Saved data entries

==================================================

Lemma resolve_grows fuel : ∀ c t w r w', resolve fuel c t w = Some (r, w') → grows w w'.
Proof.
  induction fuel as [|fuel IH]; intros c t w r w'; [done|].
  destruct (resolve_cases fuel c t w) as [[-> _]|[Hd [(v & _ & ->)|[Hn [(b & p & _ & _ & ->)|
    [Hown [(k & _ & _ & ->)|(keep & body & Hb & _ & ->)]]]]]]];
    [by intros [= <- <-]|by intros [= <- <-]|by apply IH|by intros [= <- <-]|].
  intros H. eapply guarded_grows in H as [H _]; [done|..]; [|by apply get_alive|done|done].
  intros w1 r1 w1' H1. eapply Hb; [|done]. intros. by eapply IH.
Qed.
End grows.

(** ** Every resolution ends *)

Inductive asks_within (U : list Token) : factory → Prop :=
| asks_return v : asks_within U (FReturn v)
| asks_throw e : asks_within U (FThrow e)
| asks_new cls deps k : (∀ v, asks_within U (k v)) → asks_within U (FNew cls deps k)
| asks_resolve t k : t ∈ U → (∀ r, asks_within U (k r)) → asks_within U (FResolve t k).

Section ends.
Context (paramTypes : nat → list (option nat)).
Context (constructor_throws : nat → list value → option error).
Context (U : list Token).    (* the tokens of the program *)
Abbreviation resolve := (resolve paramTypes constructor_throws).
Abbreviation construct := (construct paramTypes constructor_throws).

(** Classes of the program have parameters of the program, factories ask for its tokens. *)
Record program (w : World) : Prop := {
  pr_params n d : Class n ∈ U → Some d ∈ paramTypes n → Class d ∈ U;
  pr_factories c t b : jm_get t (bindings (get w c)) = Some b → asks_within U (b_factory b);
  pr_parents : parents_ok w
}.

Lemma program_static w w' : same_static w w' → program w → program w'.
Proof.
  intros Hs [H1 H2 H3]. split; [done| |by eapply static_parents].
  intros c. rewrite (ss_bindings _ _ Hs). apply H2.
Qed.

Lemma findBinding_somewhere w c t b :
  findBinding w c t = Some b → ∃ i, jm_get t (bindings (get w i)) = Some b.
Proof.
  unfold findBinding. generalize (S c) as fuel. intros fuel. revert c.
  induction fuel as [|fuel IH]; intros c; [done|]. cbn [find_from].
  destruct (jm_get t _) eqn:E; [intros [= <-]; by exists c|].
  destruct (parent _); [apply IH|done].
Qed.

(** The nesting that the tokens not yet under way leave, here and in the ancestors. *)
Definition budget (w : World) (c : nat) : nat :=
  c * S (length U) + length (filter (λ t, t ∉ resolving (get w c)) U).

Section calls.
Context (call : Token → World → option (result error value * World)) (w1 : World).
Hypothesis Hcall : ∀ t w, t ∈ U → grows w1 w → ∃ r w', call t w = Some (r, w') ∧ grows w w'.

Lemma run_factory_ends f : asks_within U f → ∀ w, grows w1 w →
  ∃ r w', run_factory call f w = Some (r, w').
Proof.
  induction 1 as [v|e|cls deps k _ IH|t k Ht _ IH]; intros w Hw; cbn [run_factory]; [by eauto..| |].
  - apply IH. etrans; [done|apply (alloc_grows cls deps)].
  - destruct (Hcall t w Ht Hw) as (r & w' & -> & Hg). apply IH. by etrans.
Qed.

Lemma resolve_deps_ends c n params : (∀ d, Some d ∈ params → Class d ∈ U) → ∀ w, grows w1 w →
  ∃ r w', resolve_deps call c n params w = Some (r, w').
Proof.
  induction params as [|[d|] params IH]; intros Hp w Hw; cbn [resolve_deps]; [by eauto| |by eauto].
  destruct (Hcall (Class d) w) as ([v|e] & w' & -> & Hg); [set_solver|done| |by eauto].
  destruct (IH ltac:(set_solver) w' ltac:(by etrans)) as ([vs|e] & w2 & ->); eauto.
Qed.

Lemma construct_ends c n : (∀ d, Some d ∈ paramTypes n → Class d ∈ U) → ∀ w, grows w1 w →
  ∃ r w', construct call c n w = Some (r, w').
Proof.
  intros Hp w Hw. unfold Container.construct.
  destruct (resolve_deps_ends c n _ Hp w Hw) as ([vs|e] & w' & ->); [|by eauto].
  destruct (constructor_throws n vs); eauto.
Qed.
End calls.

Lemma guarded_ends c t keep body w :
  (let w1 := upd (λ k, set_resolving (resolving k ++ [t]) k) c w in
   t ∉ resolving (get w c) → ∃ r w', body w1 = Some (r, w')) →
  ∃ r w', guarded c t keep body w = Some (r, w').
Proof.
  intros Hb. unfold guarded. case_bool_decide as Hin; [by eauto|].
  destruct (Hb Hin) as (r & w' & ->). eauto.
Qed.

Lemma budget_enter c t w :
  c < length (conts w) → t ∈ U → t ∉ resolving (get w c) →
  budget (upd (λ k, set_resolving (resolving k ++ [t]) k) c w) c < budget w c.
Proof.
  intros Hc Ht Hn. unfold budget. rewrite get_upd, decide_True by done. cbn [resolving set_resolving].
  apply Nat.add_lt_mono_l. apply filter_length_strict with t; set_solver.
Qed.

Lemma resolve_ends (w : World) (c : nat) (t : Token) (fuel : nat)
    (Hw : program w) (Ht : t ∈ U) (Hf : budget w c < fuel) :
  ∃ r w', resolve fuel c t w = Some (r, w').
Proof.
  revert c t w Hw Ht Hf. induction fuel as [|fuel IH]; intros c t w Hw Ht Hf; [lia|].
  cbn [Container.resolve]. destruct (disposed (get w c)) eqn:Hd; [by eauto|].
  apply get_alive in Hd. destruct (jm_get t (singletons (get w c))); [by eauto|].
  assert (∀ t, t ∉ resolving (get w c) → t ∈ U →
    let w1 := upd (λ k, set_resolving (resolving k ++ [t]) k) c w in
    ∀ t' w', t' ∈ U → grows w1 w' → ∃ r w2, resolve fuel c t' w' = Some (r, w2) ∧ grows w' w2)
    as Hcall.
  { intros u Hu HuU w1 t' w' Ht' Hg. destruct (IH c t' w') as (r & w2 & E); [|done| |].
    - eapply program_static; [|done]. etrans; [|apply Hg]. by apply enter_static.
    - pose proof (budget_enter c u w Hd HuU Hu). unfold budget in *.
      rewrite (gr_resolving _ _ Hg). fold w1 in H. lia.
    - exists r, w2. split; [done|]. by eapply resolve_grows. }
  destruct (findBinding w c t) as [b|] eqn:Eb.
  - destruct (delegates w c t b) as [p|] eqn:Ep.
    + apply IH; [done..|]. assert (p < c) by (apply (pr_parents _ Hw); by eapply delegates_parent).
      unfold budget in *.
      pose proof (length_filter (λ t, t ∉ resolving (get w p)) U). nia.
    + apply guarded_ends. intros w1 Hn. eapply run_factory_ends; [by apply Hcall| |done].
      destruct (findBinding_somewhere _ _ _ _ Eb) as [i Hi]. by eapply pr_factories.
  - destruct t as [n|k]; [|by eauto]. apply guarded_ends. intros w1 Hn.
    eapply construct_ends; [by apply Hcall| |done]. intros d Hd'. by eapply pr_params.
Qed.
End ends.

==================================================

Return every line in the records that includes the string "list".

(ANSWER SECTION)
Inductive asks_within (U : list Token) : factory → Prop :=
Context (paramTypes : nat → list (option nat)).
Context (constructor_throws : nat → list value → option error).
Context (U : list Token).    (* the tokens of the program *)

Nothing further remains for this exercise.